━━ Exercise inputs ━━

(* ===== verification/RecvMainSpec.v ===== *)
(** * Every receive frame is in one place

    Frames are neither lost nor duplicated on the receive path, except for one
    error: when the reorder window refuses a reassembled frame, the last
    fragment is freed a second time instead of it.  [recv_lost] computes exactly
    the frames lost that way. *)

From S2P Require Import Prelude Mem Arc4 SecDefs Wep Michael Tkip Ccmp Reorder RecvFrame RecvThms Msdu RecvData RecvMain RecvDemo.
(** ** How often a frame occurs *)

Definition occ (x : Z) (l : list Z) : nat := count_occ Z.eq_dec l x.

#[local] Arguments occ : simpl never.

Lemma occ_app x a b : occ x (a ++ b) = (occ x a + occ x b)%nat.
Proof. apply count_occ_app. Qed.

Lemma occ_nil x : occ x [] = 0%nat.
Proof. done. Qed.

Lemma occ_cons x y l : occ x (y :: l) = ((if Z.eq_dec y x then 1 else 0) + occ x l)%nat.
Proof. unfold occ. cbn. by destruct (Z.eq_dec y x). Qed.

Lemma occ_perm a b : a ≡ₚ b <-> forall x, occ x a = occ x b.
Proof. apply Permutation_count_occ. Qed.

Lemma occ_filter x y l : occ x (List.filter (fun i => negb (i =? y)) l) = if Z.eq_dec y x then 0%nat else occ x l.
Proof.
  induction l as [|i l IH]; cbn [List.filter]; [by destruct (Z.eq_dec y x)|].
  destruct (Z.eqb_spec i y) as [->|Hne]; cbn [negb]; rewrite ?occ_cons, ?IH; repeat destruct (Z.eq_dec _ _); lia.
Qed.

Lemma occ_in x l : (0 < occ x l)%nat <-> In x l.
Proof. unfold occ. rewrite (count_occ_In Z.eq_dec). lia. Qed.

Lemma filter_length_occ (y : Z) (l : list Z) : (length (List.filter (fun i => negb (i =? y)%Z) l) + occ y l = length l)%nat.
Proof.
  induction l as [|i l IH]; cbn [List.filter length]; [done|]. rewrite occ_cons. destruct (Z.eqb_spec i y) as [->|Hne]; cbn [negb length];
    repeat destruct (Z.eq_dec _ _); try lia; done.
Qed.

(** ** Where the frames are *)

Definition queued (m : gmap Z (list rx_frame)) : list Z := flat_map (fun p => ids p.2) (map_to_list m).
Definition kept (heap : gmap Z rx_frame) : list Z := (map_to_list heap).*1.

Definition elsewhere (s : recv_main) : list Z :=
  ids (rp_pending s) ++ queued (rp_queues s) ++ kept (rp_heap s) ++ ids (rp_monitored s).

Definition held (s : recv_main) : list Z := rp_free s ++ elsewhere s.
(* ===== verification/RecvMainThms.v ===== *)
(** * From the air to the network stack

    A protected frame of the access point is validated, decrypted and handed up
    as an Ethernet packet, and the reorder window it bypasses moves behind it;
    a forged group frame moves the packet number window although its code is wrong,
    and any genuine frames whose numbers do not follow are refused; the frame the
    reorder window refuses after reassembly is lost. *)

From S2P Require Import Prelude Mem Arc4 SecDefs Wep FragSpec Michael Tkip Ccmp CcmpSpec CcmpLink Reorder RecvFrame RecvThms Msdu MsduSpec RecvData RecvMain RecvDemo RecvDataSpec RecvMainSpec.
Lemma holds_read f pre a b c room off n :
  holds f pre (a ++ b ++ c) room -> off = mem_len a -> n = mem_len b -> rdn (rm_buf f) (rm_data f + off) n = Some b.
Proof.
  intros [Hb Hd _ _ _] -> ->. rewrite Hb, Hd.
  replace (pre ++ (a ++ b ++ c) ++ room) with ((pre ++ a) ++ b ++ (c ++ room)) by (by rewrite <- !app_assoc).
  by apply rdn_app; [rewrite mem_len_app|].
Qed.

(** ** Protected QoS data frames from the access point *)

Definition ap_hdr (dur : Z) (a1 ap src : list Z) (sc qc : Z) : list Z :=
  [0x88; 0x42] ++ le_enc 2 dur ++ a1 ++ ap ++ src ++ le_enc 2 sc ++ le_enc 2 qc.

Lemma length_ap_hdr dur a1 ap src sc qc :
  length a1 = 6%nat -> length ap = 6%nat -> length src = 6%nat -> mem_len (ap_hdr dur a1 ap src sc qc) = 26.
Proof. intros H1 H2 H3. unfold ap_hdr, mem_len. rewrite !length_app, H1, H2, H3, !length_le_enc. done. Qed.

(** What its validation reads. *)
Lemma read_ap_hdr f pre dur a1 ap src sc qc rest room :
  holds f pre (ap_hdr dur a1 ap src sc qc ++ rest) room ->
  length a1 = 6%nat -> length ap = 6%nat -> length src = 6%nat -> is_u16 sc -> is_u16 qc ->
  rd8 (rm_buf f) (rm_data f) = Some 0x88 /\ rd16 f 0 = Some 0x4288 /\ rd16 f 22 = Some sc /\ rd16 f 24 = Some qc /\
  addr_at f 4 = Some a1 /\ addr_at f 10 = Some ap /\ addr_at f 16 = Some src.
Proof.
  intros Hf H1 H2 H3 Hs Hq. unfold ap_hdr in Hf. rewrite <- !app_assoc in Hf.
  assert (forall l n, mem_len (le_enc n l) = Z.of_nat n) as Hle by (intros; unfold mem_len; by rewrite length_le_enc).
  assert (mem_len a1 = 6 /\ mem_len ap = 6 /\ mem_len src = 6) as (M1 & M2 & M3) by (unfold mem_len; lia).
  split_and!.
  - destruct Hf as [Hb Hd _ _ _]. unfold rd8. rewrite Hb, Hd. unfold mem_len. rewrite (proj2 (Z.leb_le _ _)), Nat2Z.id by lia.
    by rewrite lookup_app_r, Nat.sub_diag by lia.
  - unfold rd16. by rewrite (holds_read f pre [] [0x88; 0x42] _ room 0 2 Hf).
  - unfold rd16. set (x := [0x88; 0x42]) in *.
    rewrite (holds_read f pre (x ++ le_enc 2 dur ++ a1 ++ ap ++ src) (le_enc 2 sc) (le_enc 2 qc ++ rest) room 22 2).
    + cbn [fmap option_fmap option_map]. by rewrite le_dec_enc_small.
    + by rewrite <- !app_assoc.
    + rewrite !mem_len_app, Hle, M1, M2, M3. done.
    + by rewrite Hle.
  - unfold rd16. set (x := [0x88; 0x42]) in *.
    rewrite (holds_read f pre (x ++ le_enc 2 dur ++ a1 ++ ap ++ src ++ le_enc 2 sc) (le_enc 2 qc) rest room 24 2).
    + cbn [fmap option_fmap option_map]. by rewrite le_dec_enc_small.
    + by rewrite <- !app_assoc.
    + rewrite !mem_len_app, !Hle, M1, M2, M3. done.
    + by rewrite Hle.
  - unfold addr_at. apply (holds_read f pre ([0x88; 0x42] ++ le_enc 2 dur) a1 (ap ++ src ++ le_enc 2 sc ++ le_enc 2 qc ++ rest) room);
      [by rewrite <- !app_assoc|by rewrite mem_len_app, Hle|done].
  - unfold addr_at. apply (holds_read f pre ([0x88; 0x42] ++ le_enc 2 dur ++ a1) ap (src ++ le_enc 2 sc ++ le_enc 2 qc ++ rest) room);
      [by rewrite <- !app_assoc|by rewrite !mem_len_app, Hle, M1|done].
  - unfold addr_at. apply (holds_read f pre ([0x88; 0x42] ++ le_enc 2 dur ++ a1 ++ ap) src (le_enc 2 sc ++ le_enc 2 qc ++ rest) room);
      [by rewrite <- !app_assoc|by rewrite !mem_len_app, Hle, M1, M2|done].
Qed.

Section ap.
Context (rtw_get_stainfo : list Z -> option Z).

(** A station joined to the network of [ap]. *)
Record joined (s : rx_state) (mac ap : list Z) (psta : Z) : Prop := {
  jn_station : check_fwstate s WIFI_STATION_STATE = true;
  jn_linked : check_fwstate s WIFI_ASOC_STATE = true;
  jn_mac : myhwaddr s = mac;
  jn_bssid : mybssid s = ap;
  jn_zero : ap <> zero_addr;
  jn_sta : rtw_get_stainfo ap = Some psta }.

━━━

__Work to complete__
Number of lines containing "point" in the data: state it and nothing more.

__Solution to this exercise__
2